● **PROMPT**: Retype verbatim the lines of the listing, from the very first through the line with "Inductive Node := mkNode".

● **WORKING DATA**:
(** * A chained hash table of contacts (hash_table.py): model and properties

    The Python module defines three classes: [Contact] (a mutable record
    with a name and a number), [Node] (a link of a bucket's chain) and
    [HashTable] (a fixed array of chains).

    Modelling choices.
    - A [Contact] is a mutable object that leaves the table: [search]
      returns the object itself.  Contacts therefore live in a store
      ([heap]), and the table holds references ([ref]) into it.
    - A [Node] is reachable only from the slot that heads its chain, so a
      chain is modelled as the value it denotes: a node carries its own
      [next] node.  The in-place assignment [current.next = Node(...)]
      becomes the rebuilt chain written back to the slot.
    - Python integers are [Z]; strings are [string], whose characters have
      the codes 0 to 255, and [ord] reads the code of a character.
    - Exceptions are explicit results ([Raise]); the methods are programs
      of a state-and-exception monad over the store and the table. *)

From Stdlib Require Import ZArith Lia String Ascii DecimalString.
From stdpp Require Import base list strings gmap.

Local Open Scope string_scope.
Local Open Scope list_scope.
Local Open Scope Z_scope.
Local Set Warnings "-register-all".

(** ** Objects *)

(** class Contact: name and number. *)
Record Contact := mkContact { name : string; number : string }.

(** A reference to a Contact object of the store. *)
Definition ref := nat.

(** class Node: key, value (a Contact object) and next (a Node or None). *)
Inductive Node := mkNode { key : string; value : ref; next : option Node }.

(** class HashTable: size and data, a list whose slots hold a chain or None. *)
Record HashTable := mkHashTable { size : Z; data : list (option Node) }.

(** The Contact objects alive in the program, and the table [self]. *)
Record State := mkState { heap : list Contact; self : HashTable }.

(** ** Exceptions and the monad of methods *)

Inductive exn :=
| ValueError (msg : string)
| ZeroDivisionError
| IndexError
| DanglingReference. (* no Python counterpart: a reference outside the store *)

Inductive result (A : Type) :=
| Ok (a : A)
| Raise (e : exn).
Arguments Ok {A} a.
Arguments Raise {A} e.

Definition M (A : Type) : Type := State -> result (A * State).

Definition ret {A} (a : A) : M A := fun st => Ok (a, st).

Definition bind {A B} (m : M A) (f : A -> M B) : M B :=
  fun st => match m st with
            | Ok (a, st') => f a st'
            | Raise e => Raise e
            end.

Definition raise {A} (e : exn) : M A := fun _ => Raise e.

Notation "x <- m ;; k" := (bind m (fun x => k))
  (at level 100, m at next level, right associativity).
Notation "m ;;; k" := (bind m (fun _ => k))
  (at level 100, right associativity).

(** ** Python primitives *)

(** ord(ch) *)
Definition ord (ch : ascii) : Z := Z.of_N (N_of_ascii ch).

(** str(i) for an int, as an f-string formats it. *)
Definition str_int (i : Z) : string := NilZero.string_of_int (Z.to_int i).

(** The newline that print writes. *)
Definition LF : string := String (ascii_of_nat 10) EmptyString.

(** range(n) *)
Definition range (n : Z) : list Z := Z.of_nat <$> seq 0 (Z.to_nat n).

(** a % b: floor modulo; raises ZeroDivisionError when b is 0. *)
Definition py_mod (a b : Z) : M Z :=
  if b =? 0 then raise ZeroDivisionError else ret (a mod b).

(** The position a list index denotes: negative indexes count from the
    end, anything else out of range has none. *)
Definition py_index {A} (l : list A) (i : Z) : option nat :=
  let n := Z.of_nat (length l) in
  if (0 <=? i) && (i <? n) then Some (Z.to_nat i)
  else if (- n <=? i) && (i <? 0) then Some (Z.to_nat (n + i))
  else None.

(** [None] * size *)
Definition list_repeat_None (n : Z) : list (option Node) :=
  replicate (Z.to_nat n) None.

(** self.size *)
Definition get_size : M Z := fun st => Ok (size (self st), st).

(** self.data[index] *)
Definition data_getitem (index : Z) : M (option Node) :=
  fun st =>
    match py_index (data (self st)) index with
    | Some k =>
        match data (self st) !! k with
        | Some slot => Ok (slot, st)
        | None => Raise IndexError
        end
    | None => Raise IndexError
    end.

(** self.data[index] = slot *)
Definition data_setitem (index : Z) (slot : option Node) : M unit :=
  fun st =>
    match py_index (data (self st)) index with
    | Some k =>
        Ok (tt, {| heap := heap st;
                   self := {| size := size (self st);
                              data := <[k := slot]> (data (self st)) |} |})
    | None => Raise IndexError
    end.

(** Contact(name, number): a new object, at a new reference. *)
Definition new_Contact (nm num : string) : M ref :=
  fun st => Ok (length (heap st),
                {| heap := heap st ++ [mkContact nm num]; self := self st |}).

(** [r.number = num] on the Contact object at r. *)
Definition set_number (r : ref) (num : string) : M unit :=
  fun st =>
    match heap st !! r with
    | Some c =>
        Ok (tt, {| heap := <[r := mkContact (name c) num]> (heap st);
                   self := self st |})
    | None => Raise DanglingReference
    end.

(** Contact.__str__ *)
Definition Contact_str (r : ref) : M string :=
  fun st =>
    match heap st !! r with
    | Some c => Ok (name c +:+ ": " +:+ number c, st)
    | None => Raise DanglingReference
    end.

● **YOUR SOLUTION**:
(** * A chained hash table of contacts (hash_table.py): model and properties

    The Python module defines three classes: [Contact] (a mutable record
    with a name and a number), [Node] (a link of a bucket's chain) and
    [HashTable] (a fixed array of chains).

    Modelling choices.
    - A [Contact] is a mutable object that leaves the table: [search]
      returns the object itself.  Contacts therefore live in a store
      ([heap]), and the table holds references ([ref]) into it.
    - A [Node] is reachable only from the slot that heads its chain, so a
      chain is modelled as the value it denotes: a node carries its own
      [next] node.  The in-place assignment [current.next = Node(...)]
      becomes the rebuilt chain written back to the slot.
    - Python integers are [Z]; strings are [string], whose characters have
      the codes 0 to 255, and [ord] reads the code of a character.
    - Exceptions are explicit results ([Raise]); the methods are programs
      of a state-and-exception monad over the store and the table. *)

From Stdlib Require Import ZArith Lia String Ascii DecimalString.
From stdpp Require Import base list strings gmap.

Local Open Scope string_scope.
Local Open Scope list_scope.
Local Open Scope Z_scope.
Local Set Warnings "-register-all".

(** ** Objects *)

(** class Contact: name and number. *)
Record Contact := mkContact { name : string; number : string }.

(** A reference to a Contact object of the store. *)
Definition ref := nat.

(** class Node: key, value (a Contact object) and next (a Node or None). *)
Inductive Node := mkNode { key : string; value : ref; next : option Node }.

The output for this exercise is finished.